──────── Data section ────────
(* ===== verification/AsyncPoller.v ===== *)
(** * AsyncPoller: the event-driven completion poller
    ([AsyncPoller] of src/runtime/poller.rs, [CqEventChannel] of src/rdma/cq.rs)

    The thread of [spawn_with_config] and its environment as a transition system:
    the completion queue, its notification flag and the event channel, with the
    documented behaviour that a request for notification yields one event for the
    next completion that is added, and none for those already queued.  The clock
    is part of the state: [epoll_wait] times out only after its timeout, and the
    busy-poll window ends at its deadline.  Every call of the loop may fail.  The
    theorems: completions are harvested in order, without loss or duplication; a
    turn that no failure and no deadline cuts short harvests a batch, and with
    the busy-poll fallback and a positive timeout such turns are always possible;
    without the fallback a completion can be left behind. *)

From S2P Require Import Prelude Errors Verbs PollerThread.

Open Scope Z_scope.

(** The points of the thread: before the loop is entered, at the top of the loop,
    about to wait, waiting since an instant, with a readable channel, about to
    harvest, about to re-arm, about to open the busy-poll window, before the
    deadline test of an iteration of it with the iterations left, past that test,
    returned. *)
Inductive ap_point : Type :=
| PSetup | PTop | PWait | PBlocked (since : Z) | PEvent | PHarvest | PRearm
| PStart | PSpin (n : nat) (deadline : Z) | PPoll (n : nat) (deadline : Z) | PExit.

(** [ap_clock] is the monotonic clock, in nanoseconds; [ap_log] is ghost: every
    completion the adapter has added. *)
Record ap_state : Type := mkAp {
  ap_pc : ap_point;
  ap_cq : list WorkCompletion;
  ap_armed : bool;
  ap_events : nat;
  ap_harvested : list WorkCompletion;
  ap_shutdown : bool;
  ap_clock : Z;
  ap_log : list WorkCompletion
}.

Definition ap_init : ap_state := mkAp PSetup [] false 0 [] false 0 [].

Definition at_point (s : ap_state) (pc : ap_point) : ap_state :=
  mkAp pc (ap_cq s) (ap_armed s) (ap_events s) (ap_harvested s) (ap_shutdown s) (ap_clock s) (ap_log s).

(** [harvest_completions]: up to 16 entries are taken and dispatched. *)
Definition harvest (s : ap_state) (pc : ap_point) : ap_state :=
  mkAp pc (drop 16 (ap_cq s)) (ap_armed s) (ap_events s) (ap_harvested s ++ take 16 (ap_cq s))
    (ap_shutdown s) (ap_clock s) (ap_log s).
Lemma stored_extent c key v t m o :
  table_wf t -> 32 < len v -> data_ok v -> xxh64 key 0 <> 0 -> cn_table c = t ->
  table_map t !! key_of (hash_lmcache_key xxh64 key) = Some (extent_body o (len v), Extent) ->
  region_inv (<[o := new_extent 0 v]> m) (cn_large_objects c) ->
  stored c key v.
Proof.
  intros Hwf Hl [Hd _] Hn Ht Hm Hinv. unfold stored. rewrite Ht, lookup_spec, Hm by done.
  eexists. split; [done|]. rewrite (proj2 (Z.leb_gt _ _)) by done.
  destruct (region_ext_room _ _ _ _ Hinv (lookup_insert_eq _ _ _)) as (Hx & _ & Ho & Hin & Hmax).
  pose proof (footprint_bounds _ Hx). pose proof (len_nonneg (xt_data (new_extent 0 v))).
  rewrite extent_body_result by (unfold is_u64, MAX_ALLOC in *; pose proof (header_len_cases (new_extent 0 v)); lia).
  cbn [lr_mode lr_extent_length lr_extent_offset]. split_and!; [done | done |].
  by rewrite (read_spec _ _ _ _ Hinv (lookup_insert_eq _ _ _)).
Qed.

Lemma submit_set_one_spec c key v clock order :
  conn_ok c -> data_ok v -> xxh64 key 0 <> 0 ->
  set_answer c key v (submit_batch_set xxh64 c [key] [Some v] clock order).
Proof using xxh64_u64.
  intros [[Hwf (m & Hinv)] _] Hv Hn. pose proof (lmcache_key_wf key) as Hk.
  unfold submit_batch_set. cbn [take_id zip zip_with set_loop cn_table cn_large_objects cn_lru].
  destruct (Z.le_gt_cases (len v) 32) as [Hl|Hl].
  - rewrite set_one_inline by done. cbn [ss_table].
    destruct (insert_spec (cn_table c) _ v Inline Hwf Hk (proj2 Hv) Hn) as ([t r] & E & Hwf' & _ & Hr).
    rewrite E, !exec_bind_done. cbn [ss_eviction_needed ss_table ss_results ss_large_objects ss_lru app].
    rewrite exec_bind_done. apply set_answer_push. cbn [fst snd] in Hwf', Hr. destruct r as [[]|[]]; cbn [is_ok].
    + eapply (stored_inline _ key v t); try done. rewrite Hr. apply lookup_insert_eq.
    + unfold refused. rewrite (proj2 (Z.leb_le _ _)) by done. by exists t.
    + done.
  - rewrite set_one_extent by done. cbn [ss_large_objects ss_table].
    destruct (allocate_spec m _ _ Hinv Hv) as (lo & res & Ea & Hres). rewrite Ea, exec_bind_done.
    destruct res as [o|].
    + destruct Hres as [_ Hinv'].
      destruct (insert_extent_spec (cn_table c) _ o (len v) Hwf Hk Hn) as ([t r] & E & Hwf' & _ & Hr).
      rewrite E, !exec_bind_done. cbn [ss_eviction_needed ss_table ss_results ss_large_objects ss_lru app].
      rewrite exec_bind_done. apply set_answer_push. cbn [fst snd] in Hwf', Hr. destruct r as [[]|[]]; cbn [is_ok].
      * eapply (stored_extent _ key v t m o); try done. rewrite Hr. apply lookup_insert_eq.
      * unfold refused. rewrite (proj2 (Z.leb_gt _ _)) by done. right. by exists o, t.
      * done.
    + destruct Hres as [-> Hno]. rewrite !exec_bind_done.
      cbn [ss_eviction_needed ss_table ss_results ss_large_objects ss_lru app].
      destruct (evict_total (cn_table c) (record_access (cn_lru c) (xxh64 key 0) (clock 0%nat)) order Hwf)
        as (t & lru & -> & _).
      rewrite exec_bind_done. cbn [set_retry]. change (vec_get [false] 0) with (Done false).
      rewrite exec_bind_done. change (default [] (mjoin ([Some v] !! Z.to_nat 0))) with v.
      rewrite (proj2 (Z.ltb_lt _ _)) by done. rewrite Ea, !exec_bind_done. apply set_answer_push.
      unfold refused. rewrite (proj2 (Z.leb_gt _ _)) by done. by left.
Qed.

(** ** Eviction *)

(** Every stored key carries the second hash in its digest. *)
Definition full_digests (t : CuckooTable) : Prop :=
  forall h d, is_Some (table_map t !! (h, d)) -> exists s, is_u64 s /\ s <> 0 /\ d = digest_of h s.
(* ===== verification/Director.v ===== *)
(** * Director: the connector with the [director] feature
    (crates/lmcache-connector/src/director.rs and the gated parts of lib.rs)

    The Director is an external gRPC service.  This file holds the parsing of
    LMCache keys, the messages [DirectorIntegration] builds, the gated set-up in
    the constructor, and the bookkeeping that [submit_batch_set],
    [submit_batch_delete], [drain_completions], [close] and [drop] add to the
    connector.  Strings are their UTF-8 bytes; what the service answers is only
    logged, so an operation is the list of messages it sends.  The success of
    the connection is the argument [open_channel], the clock an argument.

    A drain spawns every report as a task of its own on a multi-threaded
    runtime.  The tasks form the pool [dc_tasks]; the runtime runs any of them
    at any later point of the trace ([DRun k] runs the [k]-th of the pool), so
    nothing is fixed about the order in which the reports are sent. *)

From stdpp Require Import gmap strings.
From S2P Require Import Prelude Layout Cuckoo CuckooSpec CuckooProps Extent ExtentSpec ExtentProps Lru Connector ConnectorProps.

Open Scope Z_scope.

(** ** Strings of the standard library *)

Definition bytes_of (s : string) : list Z := (fun a => Z.of_nat (Ascii.nat_of_ascii a)) <$> String.list_ascii_of_string s.

(** [str::split] on an ASCII character. *)
Fixpoint split_on (c : Z) (s : list Z) : list (list Z) :=
  match s with
  | [] => [[]]
  | b :: s =>
      match split_on c s with
      | [] => [[b]]
      | part :: parts => if b =? c then [] :: part :: parts else (b :: part) :: parts
      end
  end.

(** [char::to_digit]. *)
Definition to_digit (radix b : Z) : option Z :=
  let d := if (48 <=? b) && (b <=? 57) then b - 48
           else if (97 <=? b) && (b <=? 122) then b - 87
           else if (65 <=? b) && (b <=? 90) then b - 55
           else radix in
  if d <? radix then Some d else None.

(** The digit loop of [from_str_radix], with its checked operations. *)
Fixpoint radix_loop (radix max acc : Z) (s : list Z) : option Z :=
  match s with
  | [] => Some acc
  | b :: s =>
      if max <? acc * radix then None
      else match to_digit radix b with
           | Some d => if max <? acc * radix + d then None else radix_loop radix max (acc * radix + d) s
           | None => None
           end
  end.

(** [from_str_radix] of an unsigned type, errors forgotten: the empty string is
    refused, one leading plus sign is accepted. *)
Definition from_str_radix (radix max : Z) (s : list Z) : option Z :=
  match s with
  | [] => None
  | 43 :: b :: digits => radix_loop radix max 0 (b :: digits)
  | _ => radix_loop radix max 0 s
  end.

Definition digit_char (d : Z) : Z := if d <? 10 then 48 + d else 87 + d.

Fixpoint print_loop (fuel : nat) (radix v : Z) (acc : list Z) : list Z :=
  match fuel with
  | O => acc
  | S fuel =>
      let acc := digit_char (v mod radix) :: acc in
      if v / radix =? 0 then acc else print_loop fuel radix (v / radix) acc
  end.

(** The [{}] and [{:x}] formats; a number has at most as many digits as bits. *)
Definition print_radix (radix v : Z) : list Z := print_loop (S (Z.to_nat (Z.log2 v))) radix v [].

(** [str::to_lowercase] on ASCII letters.  It is compared with two ASCII words
    that no other character lowers to. *)
Definition to_lowercase (s : list Z) : list Z :=
  (fun b => if (65 <=? b) && (b <=? 90) then b + 32 else b) <$> s.

(** ** Messages *)

Definition U64_MAX : Z := 2 ^ 64 - 1.
Definition U32_MAX : Z := 2 ^ 32 - 1.

Definition extract_chunk_hash (key : list Z) : option Z :=
  let parts := split_on 64 key in
  if len parts <? 4 then None
  else match parts !! 3%nat with
       | Some part => from_str_radix 16 U64_MAX part
       | None => None
       end.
────────
How to complete this task:
Filter the entries and keep only the lines holding "added".

Exercise output:
    next completion that is added, and none for those already queued.  The clock
    completion the adapter has added. *)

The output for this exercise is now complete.